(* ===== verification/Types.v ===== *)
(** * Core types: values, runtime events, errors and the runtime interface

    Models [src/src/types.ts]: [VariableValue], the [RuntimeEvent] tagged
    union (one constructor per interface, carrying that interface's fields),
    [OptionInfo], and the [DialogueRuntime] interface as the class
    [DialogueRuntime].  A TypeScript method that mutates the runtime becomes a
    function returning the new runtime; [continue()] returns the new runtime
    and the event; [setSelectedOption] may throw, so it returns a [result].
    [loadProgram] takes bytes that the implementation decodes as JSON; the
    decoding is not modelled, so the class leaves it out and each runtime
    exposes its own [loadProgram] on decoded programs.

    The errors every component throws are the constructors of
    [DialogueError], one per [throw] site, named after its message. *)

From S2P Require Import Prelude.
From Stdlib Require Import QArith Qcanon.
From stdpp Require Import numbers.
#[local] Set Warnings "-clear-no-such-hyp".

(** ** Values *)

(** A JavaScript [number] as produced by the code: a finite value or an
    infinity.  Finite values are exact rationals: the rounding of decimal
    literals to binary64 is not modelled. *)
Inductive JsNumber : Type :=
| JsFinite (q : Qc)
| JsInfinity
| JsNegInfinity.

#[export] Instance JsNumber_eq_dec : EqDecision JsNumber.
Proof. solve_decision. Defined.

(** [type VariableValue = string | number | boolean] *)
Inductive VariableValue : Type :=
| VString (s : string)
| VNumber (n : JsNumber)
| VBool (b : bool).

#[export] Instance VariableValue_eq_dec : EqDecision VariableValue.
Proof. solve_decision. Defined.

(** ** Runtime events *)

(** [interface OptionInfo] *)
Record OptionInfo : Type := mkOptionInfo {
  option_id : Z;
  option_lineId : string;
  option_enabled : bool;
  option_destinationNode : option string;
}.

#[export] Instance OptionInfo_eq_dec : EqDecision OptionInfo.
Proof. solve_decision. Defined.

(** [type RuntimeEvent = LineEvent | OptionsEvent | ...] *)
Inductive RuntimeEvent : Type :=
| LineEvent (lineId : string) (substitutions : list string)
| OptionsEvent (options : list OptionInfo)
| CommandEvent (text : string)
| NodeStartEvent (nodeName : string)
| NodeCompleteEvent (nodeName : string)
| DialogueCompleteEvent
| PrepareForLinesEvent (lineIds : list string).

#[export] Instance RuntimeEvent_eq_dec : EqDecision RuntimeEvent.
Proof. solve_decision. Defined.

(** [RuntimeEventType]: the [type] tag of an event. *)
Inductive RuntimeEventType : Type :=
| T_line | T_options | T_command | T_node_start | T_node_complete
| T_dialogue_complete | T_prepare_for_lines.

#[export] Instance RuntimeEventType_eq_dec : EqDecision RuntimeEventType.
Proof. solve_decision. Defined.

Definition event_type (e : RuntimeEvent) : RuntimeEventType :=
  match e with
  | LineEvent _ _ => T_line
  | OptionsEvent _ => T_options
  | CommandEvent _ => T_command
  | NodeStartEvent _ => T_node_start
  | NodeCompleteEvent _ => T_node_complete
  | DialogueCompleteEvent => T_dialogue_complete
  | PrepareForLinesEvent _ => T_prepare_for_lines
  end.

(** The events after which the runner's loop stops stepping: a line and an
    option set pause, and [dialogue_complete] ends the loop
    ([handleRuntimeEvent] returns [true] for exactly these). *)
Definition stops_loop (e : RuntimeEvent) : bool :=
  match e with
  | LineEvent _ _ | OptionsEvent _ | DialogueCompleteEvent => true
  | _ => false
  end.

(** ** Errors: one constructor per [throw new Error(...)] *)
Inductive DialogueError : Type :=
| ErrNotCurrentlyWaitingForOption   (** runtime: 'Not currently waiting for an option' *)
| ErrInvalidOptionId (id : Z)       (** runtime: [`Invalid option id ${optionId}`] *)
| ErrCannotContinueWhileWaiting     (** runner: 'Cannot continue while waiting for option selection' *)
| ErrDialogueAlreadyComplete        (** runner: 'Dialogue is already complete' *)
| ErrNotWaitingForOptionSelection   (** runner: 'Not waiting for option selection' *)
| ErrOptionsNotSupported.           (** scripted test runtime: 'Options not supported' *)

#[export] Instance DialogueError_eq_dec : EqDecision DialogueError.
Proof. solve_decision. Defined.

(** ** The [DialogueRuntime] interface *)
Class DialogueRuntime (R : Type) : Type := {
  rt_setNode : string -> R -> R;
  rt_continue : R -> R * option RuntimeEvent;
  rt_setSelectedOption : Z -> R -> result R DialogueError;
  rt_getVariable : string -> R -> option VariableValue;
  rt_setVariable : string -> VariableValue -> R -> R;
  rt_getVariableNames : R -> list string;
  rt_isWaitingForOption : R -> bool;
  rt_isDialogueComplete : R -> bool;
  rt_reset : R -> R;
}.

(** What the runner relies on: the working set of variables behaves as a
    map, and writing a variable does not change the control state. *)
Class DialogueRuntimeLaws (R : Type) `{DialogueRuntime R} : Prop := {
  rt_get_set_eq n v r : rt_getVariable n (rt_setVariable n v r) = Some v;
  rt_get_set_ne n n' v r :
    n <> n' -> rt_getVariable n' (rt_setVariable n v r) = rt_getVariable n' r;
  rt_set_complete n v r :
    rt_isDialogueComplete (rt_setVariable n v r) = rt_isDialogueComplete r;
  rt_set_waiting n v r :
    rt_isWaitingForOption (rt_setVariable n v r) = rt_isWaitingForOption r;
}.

○ ○ ○ ○ ○

WHAT THE TASK REQUIRES:
From the records above, quote only the lines running from the line with "(options : list OptionInfo)" to the line with "(** [RuntimeEventType]: the", both lines included.

RESULT OF THIS EXERCISE:
| OptionsEvent (options : list OptionInfo)
| CommandEvent (text : string)
| NodeStartEvent (nodeName : string)
| NodeCompleteEvent (nodeName : string)
| DialogueCompleteEvent
| PrepareForLinesEvent (lineIds : list string).

#[export] Instance RuntimeEvent_eq_dec : EqDecision RuntimeEvent.
Proof. solve_decision. Defined.

(** [RuntimeEventType]: the [type] tag of an event. *)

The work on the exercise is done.